===== Exercise material

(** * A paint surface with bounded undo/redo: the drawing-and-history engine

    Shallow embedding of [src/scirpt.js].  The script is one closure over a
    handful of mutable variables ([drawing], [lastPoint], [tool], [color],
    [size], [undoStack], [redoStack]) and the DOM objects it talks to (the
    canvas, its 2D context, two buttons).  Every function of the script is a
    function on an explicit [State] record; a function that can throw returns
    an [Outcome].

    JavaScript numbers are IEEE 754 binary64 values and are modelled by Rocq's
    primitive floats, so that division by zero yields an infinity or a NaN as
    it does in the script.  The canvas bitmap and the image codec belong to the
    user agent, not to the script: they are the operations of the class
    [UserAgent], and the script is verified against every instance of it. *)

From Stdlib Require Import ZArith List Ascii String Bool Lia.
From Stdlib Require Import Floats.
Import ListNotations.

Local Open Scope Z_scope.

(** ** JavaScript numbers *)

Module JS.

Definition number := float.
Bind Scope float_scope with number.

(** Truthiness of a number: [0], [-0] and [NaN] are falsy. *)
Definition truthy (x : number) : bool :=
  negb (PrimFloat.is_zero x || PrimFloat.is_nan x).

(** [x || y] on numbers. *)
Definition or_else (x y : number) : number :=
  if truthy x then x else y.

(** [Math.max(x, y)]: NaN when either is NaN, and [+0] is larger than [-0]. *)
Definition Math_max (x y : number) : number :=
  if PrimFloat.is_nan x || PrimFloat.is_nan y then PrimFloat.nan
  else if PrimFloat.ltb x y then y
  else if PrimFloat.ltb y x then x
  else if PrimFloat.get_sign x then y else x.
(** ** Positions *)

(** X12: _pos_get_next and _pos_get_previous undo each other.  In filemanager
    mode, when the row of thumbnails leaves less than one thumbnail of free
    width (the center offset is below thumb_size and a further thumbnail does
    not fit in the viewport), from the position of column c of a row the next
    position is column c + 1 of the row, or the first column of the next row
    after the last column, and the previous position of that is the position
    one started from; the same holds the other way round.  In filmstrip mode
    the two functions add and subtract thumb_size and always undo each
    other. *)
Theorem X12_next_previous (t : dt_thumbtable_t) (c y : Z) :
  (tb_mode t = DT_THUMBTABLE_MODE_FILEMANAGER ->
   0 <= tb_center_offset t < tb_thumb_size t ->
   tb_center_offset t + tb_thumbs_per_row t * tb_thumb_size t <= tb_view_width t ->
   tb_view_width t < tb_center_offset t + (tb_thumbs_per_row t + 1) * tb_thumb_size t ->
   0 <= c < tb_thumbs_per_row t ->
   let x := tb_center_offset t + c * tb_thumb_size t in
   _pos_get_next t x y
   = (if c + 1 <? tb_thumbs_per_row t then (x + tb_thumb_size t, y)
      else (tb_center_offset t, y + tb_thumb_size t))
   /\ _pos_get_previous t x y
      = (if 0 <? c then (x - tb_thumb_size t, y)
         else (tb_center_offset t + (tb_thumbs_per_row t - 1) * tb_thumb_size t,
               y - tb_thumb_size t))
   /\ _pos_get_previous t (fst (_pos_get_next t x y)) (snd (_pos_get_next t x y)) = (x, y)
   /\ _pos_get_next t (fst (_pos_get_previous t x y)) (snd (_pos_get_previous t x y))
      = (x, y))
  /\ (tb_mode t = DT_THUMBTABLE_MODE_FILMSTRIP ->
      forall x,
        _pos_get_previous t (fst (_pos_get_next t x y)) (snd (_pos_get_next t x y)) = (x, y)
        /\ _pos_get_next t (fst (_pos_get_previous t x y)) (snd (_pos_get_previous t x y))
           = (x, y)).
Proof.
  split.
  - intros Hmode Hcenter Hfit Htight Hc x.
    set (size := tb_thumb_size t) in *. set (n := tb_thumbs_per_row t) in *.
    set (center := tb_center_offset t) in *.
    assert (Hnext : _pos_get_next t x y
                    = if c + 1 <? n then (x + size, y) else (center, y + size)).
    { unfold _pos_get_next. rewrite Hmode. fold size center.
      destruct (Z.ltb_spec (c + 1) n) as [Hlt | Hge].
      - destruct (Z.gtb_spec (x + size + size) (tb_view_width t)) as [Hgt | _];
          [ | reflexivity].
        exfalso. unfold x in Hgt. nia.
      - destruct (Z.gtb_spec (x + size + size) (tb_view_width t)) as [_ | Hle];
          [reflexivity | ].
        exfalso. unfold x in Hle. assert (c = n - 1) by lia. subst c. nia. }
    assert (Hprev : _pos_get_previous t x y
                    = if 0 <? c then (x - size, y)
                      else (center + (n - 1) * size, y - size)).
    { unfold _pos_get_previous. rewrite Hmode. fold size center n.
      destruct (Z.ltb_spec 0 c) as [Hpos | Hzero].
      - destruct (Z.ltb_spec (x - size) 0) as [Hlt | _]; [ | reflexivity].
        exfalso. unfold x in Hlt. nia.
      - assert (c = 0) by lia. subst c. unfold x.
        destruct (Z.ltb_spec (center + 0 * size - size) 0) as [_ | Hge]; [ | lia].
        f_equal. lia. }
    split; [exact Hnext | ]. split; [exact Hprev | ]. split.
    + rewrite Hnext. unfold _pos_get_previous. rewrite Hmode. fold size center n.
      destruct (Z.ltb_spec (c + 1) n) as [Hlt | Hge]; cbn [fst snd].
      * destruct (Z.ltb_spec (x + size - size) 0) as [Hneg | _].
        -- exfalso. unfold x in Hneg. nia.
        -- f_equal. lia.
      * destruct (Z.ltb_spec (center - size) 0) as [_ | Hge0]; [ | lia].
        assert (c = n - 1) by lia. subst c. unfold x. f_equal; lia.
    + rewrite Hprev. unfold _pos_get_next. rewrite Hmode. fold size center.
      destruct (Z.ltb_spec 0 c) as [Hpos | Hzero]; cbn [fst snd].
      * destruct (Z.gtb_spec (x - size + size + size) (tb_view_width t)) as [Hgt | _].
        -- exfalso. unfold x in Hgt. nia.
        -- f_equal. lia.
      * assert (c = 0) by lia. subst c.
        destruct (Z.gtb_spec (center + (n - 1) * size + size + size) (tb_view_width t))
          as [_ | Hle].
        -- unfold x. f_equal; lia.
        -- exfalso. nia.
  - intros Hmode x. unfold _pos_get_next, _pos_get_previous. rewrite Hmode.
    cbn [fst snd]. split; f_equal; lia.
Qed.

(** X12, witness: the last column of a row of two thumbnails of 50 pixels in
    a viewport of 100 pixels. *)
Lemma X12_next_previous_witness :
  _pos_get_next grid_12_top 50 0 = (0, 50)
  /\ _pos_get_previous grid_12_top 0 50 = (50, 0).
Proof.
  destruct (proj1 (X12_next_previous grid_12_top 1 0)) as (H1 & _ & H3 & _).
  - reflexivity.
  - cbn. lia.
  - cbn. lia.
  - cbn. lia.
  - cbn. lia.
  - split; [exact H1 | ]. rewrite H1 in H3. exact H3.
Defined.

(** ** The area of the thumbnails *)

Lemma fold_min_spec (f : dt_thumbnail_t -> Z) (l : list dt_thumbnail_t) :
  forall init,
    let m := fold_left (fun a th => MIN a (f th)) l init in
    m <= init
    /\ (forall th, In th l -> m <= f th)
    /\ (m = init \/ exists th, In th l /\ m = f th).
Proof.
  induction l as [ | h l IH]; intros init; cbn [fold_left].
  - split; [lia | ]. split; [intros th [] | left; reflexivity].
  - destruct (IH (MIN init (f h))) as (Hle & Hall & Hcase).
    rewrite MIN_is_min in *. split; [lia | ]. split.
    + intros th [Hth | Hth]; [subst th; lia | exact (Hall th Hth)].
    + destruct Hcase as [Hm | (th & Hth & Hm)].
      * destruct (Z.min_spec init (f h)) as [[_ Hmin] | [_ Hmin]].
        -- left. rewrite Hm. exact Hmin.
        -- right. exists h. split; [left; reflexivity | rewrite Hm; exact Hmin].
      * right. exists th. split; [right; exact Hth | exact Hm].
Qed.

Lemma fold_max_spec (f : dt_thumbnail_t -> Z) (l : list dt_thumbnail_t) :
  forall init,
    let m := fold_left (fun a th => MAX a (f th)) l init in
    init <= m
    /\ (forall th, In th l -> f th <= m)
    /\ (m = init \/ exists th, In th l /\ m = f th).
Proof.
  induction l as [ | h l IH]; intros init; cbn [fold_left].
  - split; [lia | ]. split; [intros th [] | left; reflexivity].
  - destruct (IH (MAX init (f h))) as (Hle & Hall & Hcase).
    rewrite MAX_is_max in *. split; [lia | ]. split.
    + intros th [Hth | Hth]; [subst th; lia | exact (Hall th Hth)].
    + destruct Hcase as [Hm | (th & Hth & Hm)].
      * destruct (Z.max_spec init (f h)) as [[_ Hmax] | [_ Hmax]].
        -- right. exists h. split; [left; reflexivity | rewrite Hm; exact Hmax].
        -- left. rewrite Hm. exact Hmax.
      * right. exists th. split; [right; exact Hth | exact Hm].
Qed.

==========

All that belongs in your answer is the stretch of entries above from the line with "primitive floats, so" through the line with "(** X12: _pos_get_next", printed exactly.

Result of the exercise:
    primitive floats, so that division by zero yields an infinity or a NaN as
    it does in the script.  The canvas bitmap and the image codec belong to the
    user agent, not to the script: they are the operations of the class
    [UserAgent], and the script is verified against every instance of it. *)

From Stdlib Require Import ZArith List Ascii String Bool Lia.
From Stdlib Require Import Floats.
Import ListNotations.

Local Open Scope Z_scope.

(** ** JavaScript numbers *)

Module JS.

Definition number := float.
Bind Scope float_scope with number.

(** Truthiness of a number: [0], [-0] and [NaN] are falsy. *)
Definition truthy (x : number) : bool :=
  negb (PrimFloat.is_zero x || PrimFloat.is_nan x).

(** [x || y] on numbers. *)
Definition or_else (x y : number) : number :=
  if truthy x then x else y.

(** [Math.max(x, y)]: NaN when either is NaN, and [+0] is larger than [-0]. *)
Definition Math_max (x y : number) : number :=
  if PrimFloat.is_nan x || PrimFloat.is_nan y then PrimFloat.nan
  else if PrimFloat.ltb x y then y
  else if PrimFloat.ltb y x then x
  else if PrimFloat.get_sign x then y else x.
(** ** Positions *)

(** X12: _pos_get_next and _pos_get_previous undo each other.  In filemanager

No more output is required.